### Excerpted records
::::

(** Lines 263-292: the two distances to the expert log. *)
Definition expert_diagnostics (data : Scenario) (native_vid : string)
    (agent_xy : Point) (step_info : gmap string value)
  : M (gmap string value) :=
  match tracks data !! native_vid with
  | Some (TrackOf expert_state_list) =>
      let mask := st_valid expert_state_list in
      let* largest_valid_index := lift (np_max (np_where mask)) in
      let* episode_step := gets episode_step in
      let current_step := clamp_step largest_valid_index episode_step in
      let* current_step := lift (walk_back_loop mask current_step) in
      let* transform := gets (fun s => coordinate_transform (config s)) in
      let* p := lift (py_index (st_position expert_state_list) current_step) in
      let expert_xy := if transform then waymo_to_metadrive_vector (xy p) else xy p in
      let dist := norm (vsub agent_xy expert_xy) in
      let step_info := <["distance_error" := VFloat dist]> step_info in
      let* last_state :=
        lift (py_index (st_position expert_state_list) largest_valid_index) in
      let last_expert_xy :=
        if transform then waymo_to_metadrive_vector (xy last_state)
        else xy last_state in
      let last_dist := norm (vsub agent_xy last_expert_xy) in
      ret (<["distance_error_final" := VFloat last_dist]> step_info)
  | _ => ret step_info
  end.

Definition reward_function (vehicle_id : string) : M (Q * gmap string value) :=
  let* vehicle := get_vehicle vehicle_id in
  let step_info : gmap string value := ∅ in
  let* current_lane :=
    (if lane_in (lane vehicle) (current_ref_lanes (navigation vehicle))
     then ret (lane vehicle)
     else lift (py_index (current_ref_lanes (navigation vehicle)) 0)) in
  let '(long_last, _) := local_coordinates current_lane (last_position vehicle) in
  let '(long_now, lateral_now) := local_coordinates current_lane (position vehicle) in
  let* route := gets current_sdc_route in
  let* _ := write_lateral_dist vehicle_id
              (snd (local_coordinates route (position vehicle))) in
  let* cfg := gets config in
  let lateral_factor :=
    if use_lateral_reward cfg
    then clip (1 - 2 * Qabs lateral_now / 6)%Q 0%Q 1%Q
    else 1%Q in
  let reward := 0%Q in
  let reward :=
    (reward + driving_reward cfg * (long_now - long_last) * lateral_factor)%Q in
  let step_info := <["step_reward" := VFloat reward]> step_info in
  let* a := _is_arrive_destination vehicle in
  let* reward :=
    (if a then ret (success_reward cfg)
     else
       let* o := _is_out_of_road vehicle in
       if o then ret (- out_of_road_penalty cfg)%Q
       else if crash_vehicle vehicle then ret (- crash_vehicle_penalty cfg)%Q
       else if crash_object vehicle then ret (- crash_object_penalty cfg)%Q
       else ret reward) in
  let track_length := length (reference_trajectory (navigation vehicle)) in
  let step_info := <["track_length" := VFloat track_length]> step_info in
  let current_distance :=
    fst (local_coordinates (reference_trajectory (navigation vehicle))
           (position vehicle)) in
  let step_info := <["current_distance" := VFloat current_distance]> step_info in
  let* rc := lift (py_div current_distance track_length) in
  let step_info := <["route_completion" := VFloat rc]> step_info in
  let step_info :=
    <["carsize" := VList [WIDTH vehicle; LENGTH vehicle]]> step_info in
  let* data := get_scenario in
  let agent_xy := position vehicle in
  let native_vid := native_vid vehicle_id data in
  let* step_info := expert_diagnostics data native_vid agent_xy step_info in
  let step_info :=
    match _dynamics_mode vehicle with
    | Some m => <["dynamics_mode" := VStr m]> step_info
    | None => step_info
    end in
  ret (reward, step_info).

(** Modelled from the spec: [self.seed] is inherited from [BaseEnv], which
    is not part of this file; the selected seed becomes the current
    scenario seed of the episode state, read back as
    [self.engine.global_seed]. *)
Definition seed (current_seed : Z) : M unit :=
  modify (set_global_seed (Some current_seed)).

Definition _reset_global_seed (force_seed : option Z) : M unit :=
  let* cfg := gets config in
  let* current_seed :=
    match force_seed with
    | Some f => ret f
    | None =>
        if sequential_seed cfg then
          let* current_seed := gets global_seed in
          let current_seed :=
            match current_seed with
            | None => start_scenario_index cfg
            | Some c => c + 1
            end in
          if start_scenario_index cfg + num_scenario cfg <=? current_seed
          then ret (start_scenario_index cfg)
          else ret current_seed
        else
          lift (randint (start_scenario_index cfg)
                  (start_scenario_index cfg + num_scenario cfg))
    end in
  if (start_scenario_index cfg <=? current_seed)
     && (current_seed <? start_scenario_index cfg + num_scenario cfg)
  then seed current_seed
  else raise AssertionError.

::::

### Exercise
After locating the line with "let step_info : gmap string value := ∅ in" in the material above, return it and each line after it exactly, ending at the line with "let* _ := write_lateral_dist vehicle_id".

### Answer space
  let step_info : gmap string value := ∅ in
  let* current_lane :=
    (if lane_in (lane vehicle) (current_ref_lanes (navigation vehicle))
     then ret (lane vehicle)
     else lift (py_index (current_ref_lanes (navigation vehicle)) 0)) in
  let '(long_last, _) := local_coordinates current_lane (last_position vehicle) in
  let '(long_now, lateral_now) := local_coordinates current_lane (position vehicle) in
  let* route := gets current_sdc_route in
  let* _ := write_lateral_dist vehicle_id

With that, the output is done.